▼

(** * Pattern detection and Gann levels of the Artemesia stock analyzer

    A shallow embedding of the algorithmic core of [src/main.py] and
    [src/data_fetcher.py]: the [PatternDetector] class (its catalog, the
    dispatch in [detect_patterns] and the Head and Shoulders scan) and
    [calculate_gann_levels].

    Modelling choices.
    - A pandas [DataFrame] is the list of its rows ([Bar]); a column is
      the list of that field, [len(data)] the number of rows, [data.index]
      the list of timestamps.
    - A price is the rational ([Q]) a binary64 float stands for, and floats
      are compared as these rationals are.  The arithmetic of
      [calculate_gann_levels] is binary64 arithmetic: each operation
      returns the exact result rounded to the nearest float, ties to even
      ([round64]), and overflows to an infinity; the infinities and the
      [nan] pandas returns for the maximum of an empty column are kept
      ([pyfloat]).
    - Python exceptions are values ([Raised]) of an error monad; positional
      access is fallible ([iloc] raises [IndexError] out of range and wraps
      negative positions, as Python does).
    - Python [int] is [Z], so that [len(data) - 2] may be negative.
    - The rest of the two files ([fetch_data], [plot_chart] and the
      handlers [analyze_stock] and [export_results] with their closure
      [run_analysis]) acts on the outside: every such act (a download, a
      log entry, a message box, a chart element, a row written) is an
      event appended to a trace, and the answers of the outside
      ([yf.download], the file dialog, the date format) are parameters.
      The state of the form (entries, check boxes) is an argument of the
      handler; the layout of the widgets is not modelled. *)

From stdpp Require Import list strings gmap sorting pretty.
From Stdlib Require Import Ascii ZArith QArith Qabs Qround Qpower Lia Lqa.
From Stdlib Require PrimFloat SpecFloat FloatOps Uint63.

Local Open Scope string_scope.
Local Open Scope list_scope.
Local Open Scope Z_scope.

(** ** Exceptions and the error monad *)

Record exn := MkExn { exn_class : string; exn_msg : string }.

Inductive outcome (A : Type) : Type :=
  | Returned (a : A)
  | Raised (e : exn).
Arguments Returned {A} a.
Arguments Raised {A} e.

Global Instance outcome_ret : MRet outcome := λ A a, Returned a.
Global Instance outcome_bind : MBind outcome := λ A B f m,
  match m with
  | Returned a => f a
  | Raised e => Raised e
  end.

(** [raises cls o]: the call ended with an exception of class [cls]. *)
Definition raises {A} (cls : string) (o : outcome A) : Prop :=
  match o with
  | Returned _ => False
  | Raised e => exn_class e = cls
  end.

Definition IndexError : exn :=
  MkExn "IndexError" "single positional indexer is out-of-bounds".

Definition AttributeError (obj attr : string) : exn :=
  MkExn "AttributeError"
        ("'" +:+ obj +:+ "' object has no attribute '" +:+ attr +:+ "'").

(** A [for x in xs:] loop that threads one variable and may raise. *)
Fixpoint for_in {A B} (xs : list A) (acc : B) (body : B → A → outcome B)
  : outcome B :=
  match xs with
  | [] => mret acc
  | x :: xs' => acc' ← body acc x; for_in xs' acc' body
  end.

(** ** Numbers *)

Definition Qltb (x y : Q) : bool := negb (Qle_bool y x).

(** A Python float ([numpy.float64], IEEE 754 binary64) as far as the
    program can see one: a finite number, given by the rational it stands
    for, an infinity ([Inf true] is [-inf]) or [nan].  The sign of a zero
    is not kept: no comparison and no level computed here depends on it. *)
Inductive pyfloat : Type :=
  | Num (q : Q)
  | Inf (negative : bool)
  | NaN.

(** *** Rounding to binary64 *)

(** [ilog2 q], for [0 < q]: the exponent [k] with [2^k <= q < 2^(k+1)]. *)
Definition ilog2 (q : Q) : Z :=
  let k := Z.log2 (Qnum q) - Z.log2 (Zpos (Qden q)) in
  if Qle_bool (2 ^ k) q then k else k - 1.

(** The nearest integer, the even one of two that are equally near. *)
Definition rne (q : Q) : Z :=
  let f := Qfloor q in
  match (q - inject_Z f ?= 1 # 2)%Q with
  | Lt => f
  | Eq => if Z.even f then f else f + 1
  | Gt => f + 1
  end.

(** [nearest q], for [0 < q]: the multiple of [2^e] nearest to [q], where
    [2^e] is the unit in the last place of a 53-bit significand at the
    magnitude of [q], and [2^-1074] among the subnormal numbers. *)
Definition nearest (q : Q) : Q :=
  let e := Z.max (ilog2 q - 52) (-1074) in
  (inject_Z (rne (q / 2 ^ e)) * 2 ^ e)%Q.

(** A rounded value of [2^1024] or more overflows to infinity. *)
Definition round_pos (q : Q) : pyfloat :=
  let v := nearest q in
  if Qle_bool (2 ^ 1024) v then Inf false else Num (Qred v).

Definition fneg (a : pyfloat) : pyfloat :=
  match a with
  | Num x => Num (- x)
  | Inf s => Inf (negb s)
  | NaN => NaN
  end.

(** The float an exact result is rounded to (round to nearest, ties to
    even), with the rational in lowest terms. *)
Definition round64 (q : Q) : pyfloat :=
  match (q ?= 0)%Q with
  | Eq => Num 0
  | Gt => round_pos (Qred q)
  | Lt => fneg (round_pos (Qred (- q)))
  end.

(** *** Arithmetic

    Each operation returns the exact result rounded; infinities and [nan]
    follow IEEE 754, and no operation raises ([numpy.float64] divides by
    zero to an infinity or [nan]). *)

(** [float(i)], for an integer within the range of the floats (the
    source converts 1 to 8). *)
Definition of_int (i : Z) : pyfloat := round64 (inject_Z i).

Definition fadd (a b : pyfloat) : pyfloat :=
  match a, b with
  | Num x, Num y => round64 (x + y)
  | Num _, Inf s | Inf s, Num _ => Inf s
  | Inf s, Inf s' => if Bool.eqb s s' then Inf s else NaN
  | _, _ => NaN
  end.

Definition fsub (a b : pyfloat) : pyfloat :=
  match a, b with
  | Num x, Num y => round64 (x - y)
  | Num _, Inf s => Inf (negb s)
  | Inf s, Num _ => Inf s
  | Inf s, Inf s' => if Bool.eqb s s' then NaN else Inf s
  | _, _ => NaN
  end.

Definition fmul (a b : pyfloat) : pyfloat :=
  match a, b with
  | Num x, Num y => round64 (x * y)
  | Num x, Inf s | Inf s, Num x =>
      if Qeq_bool x 0 then NaN else Inf (xorb s (Qltb x 0))
  | Inf s, Inf s' => Inf (xorb s s')
  | _, _ => NaN
  end.

Definition fdiv (a b : pyfloat) : pyfloat :=
  match a, b with
  | Num x, Num y =>
      if Qeq_bool y 0
      then (if Qeq_bool x 0 then NaN else Inf (Qltb x 0))
      else round64 (x / y)
  | Num _, Inf _ => Num 0
  | Inf s, Num y => Inf (xorb s (Qltb y 0))
  | _, _ => NaN
  end.

(** [i * x] and [x / 8] with an integer on one side: the integer is
    converted to a float first. *)
Definition fmul_int (i : Z) (a : pyfloat) : pyfloat := fmul (of_int i) a.
Definition fdiv_int (a : pyfloat) (d : Z) : pyfloat := fdiv a (of_int d).

(** *** The floats of the machine

    Rocq's primitive floats are the binary64 numbers of the processor, the
    ones CPython and numpy compute with.  [of_prim] reads one as a
    [pyfloat]; the levels computed on them are compared with the model
    below. *)
Definition of_prim (f : PrimFloat.float) : pyfloat :=
  match FloatOps.Prim2SF f with
  | SpecFloat.S754_zero _ => Num 0
  | SpecFloat.S754_infinity s => Inf s
  | SpecFloat.S754_nan => NaN
  | SpecFloat.S754_finite s m e =>
      Num (Qred ((if s then -1 else 1) * inject_Z (Zpos m) * 2 ^ e))
  end.

(** [float(n)], [n / d] and [n * 2**e] on the machine, for [n] and [d]
    from 0 to below [2^63]. *)
Definition prim_int (n : Z) : PrimFloat.float :=
  PrimFloat.of_uint63 (Uint63.of_Z n).
Definition prim_ratio (n d : Z) : PrimFloat.float :=
  PrimFloat.div (prim_int n) (prim_int d).
Definition prim_pow2 (n e : Z) : PrimFloat.float :=
  FloatOps.Z.ldexp (prim_int n) e.

(** [min_price + (i * range_price / 8)] on the machine. *)
Definition prim_level (lo hi : PrimFloat.float) (i : Z) : PrimFloat.float :=
  PrimFloat.add lo
    (PrimFloat.div (PrimFloat.mul (prim_int i) (PrimFloat.sub hi lo))
                   (prim_int 8)).

(** ** Data model *)

Record Bar := MkBar {
  timestamp : Z;
  Open : Q;
  High : Q;
  Low : Q;
  Close : Q
}.

Definition DataFrame := list Bar.

(** [len(data)] *)
Definition len (data : DataFrame) : Z := Z.of_nat (length data).

(** [data['High']], [data['Low']], [data.index] *)
Definition col_High (data : DataFrame) : list Q := map High data.
Definition col_Low (data : DataFrame) : list Q := map Low data.
Definition index (data : DataFrame) : list Z := map timestamp data.

(** Positional access [s.iloc[i]] (and [s[i]] of a column whose index is
    not made of integers, and [data.index[i]]). *)
Definition iloc {A} (s : list A) (i : Z) : outcome A :=
  let n := Z.of_nat (length s) in
  let j := if i <? 0 then n + i else i in
  if (0 <=? j) && (j <? n) then
    match s !! Z.to_nat j with
    | Some x => Returned x
    | None => Raised IndexError
    end
  else Raised IndexError.

(** [range(lo, hi)] *)
Definition py_range (lo hi : Z) : list Z := seqZ lo (hi - lo).

(** [a < b < c]: [c] is only evaluated when [a < b]. *)
Definition chained_lt (a b c : outcome Q) : outcome bool :=
  x ← a; y ← b;
  if Qltb x y then z ← c; mret (Qltb y z) else mret false.

(** [a > b] *)
Definition py_gt (a b : outcome Q) : outcome bool :=
  x ← a; y ← b; mret (Qltb y x).

(** [s.max()] and [s.min()] of a column: [nan] when it is empty. *)
Definition Qmaxb (x y : Q) : Q := if Qle_bool x y then y else x.
Definition Qminb (x y : Q) : Q := if Qle_bool x y then x else y.

Definition series_max (s : list Q) : pyfloat :=
  match s with
  | [] => NaN
  | x :: s' => Num (fold_left Qmaxb s' x)
  end.

Definition series_min (s : list Q) : pyfloat :=
  match s with
  | [] => NaN
  | x :: s' => Num (fold_left Qminb s' x)
  end.

(** A detected pattern: the tuple [(date, label, price)]. *)
Record PatternMatch := MkMatch {
  anchor_timestamp : Z;
  kind : string;
  anchor_price : Q
}.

▲

» **YOUR TASK**
Print the lines above, unchanged, from the start of the records to the line with "[calculate_gann_levels] is binary64", including that final line.

» **REPLY TO THE TASK**
(** * Pattern detection and Gann levels of the Artemesia stock analyzer

    A shallow embedding of the algorithmic core of [src/main.py] and
    [src/data_fetcher.py]: the [PatternDetector] class (its catalog, the
    dispatch in [detect_patterns] and the Head and Shoulders scan) and
    [calculate_gann_levels].

    Modelling choices.
    - A pandas [DataFrame] is the list of its rows ([Bar]); a column is
      the list of that field, [len(data)] the number of rows, [data.index]
      the list of timestamps.
    - A price is the rational ([Q]) a binary64 float stands for, and floats
      are compared as these rationals are.  The arithmetic of
      [calculate_gann_levels] is binary64 arithmetic: each operation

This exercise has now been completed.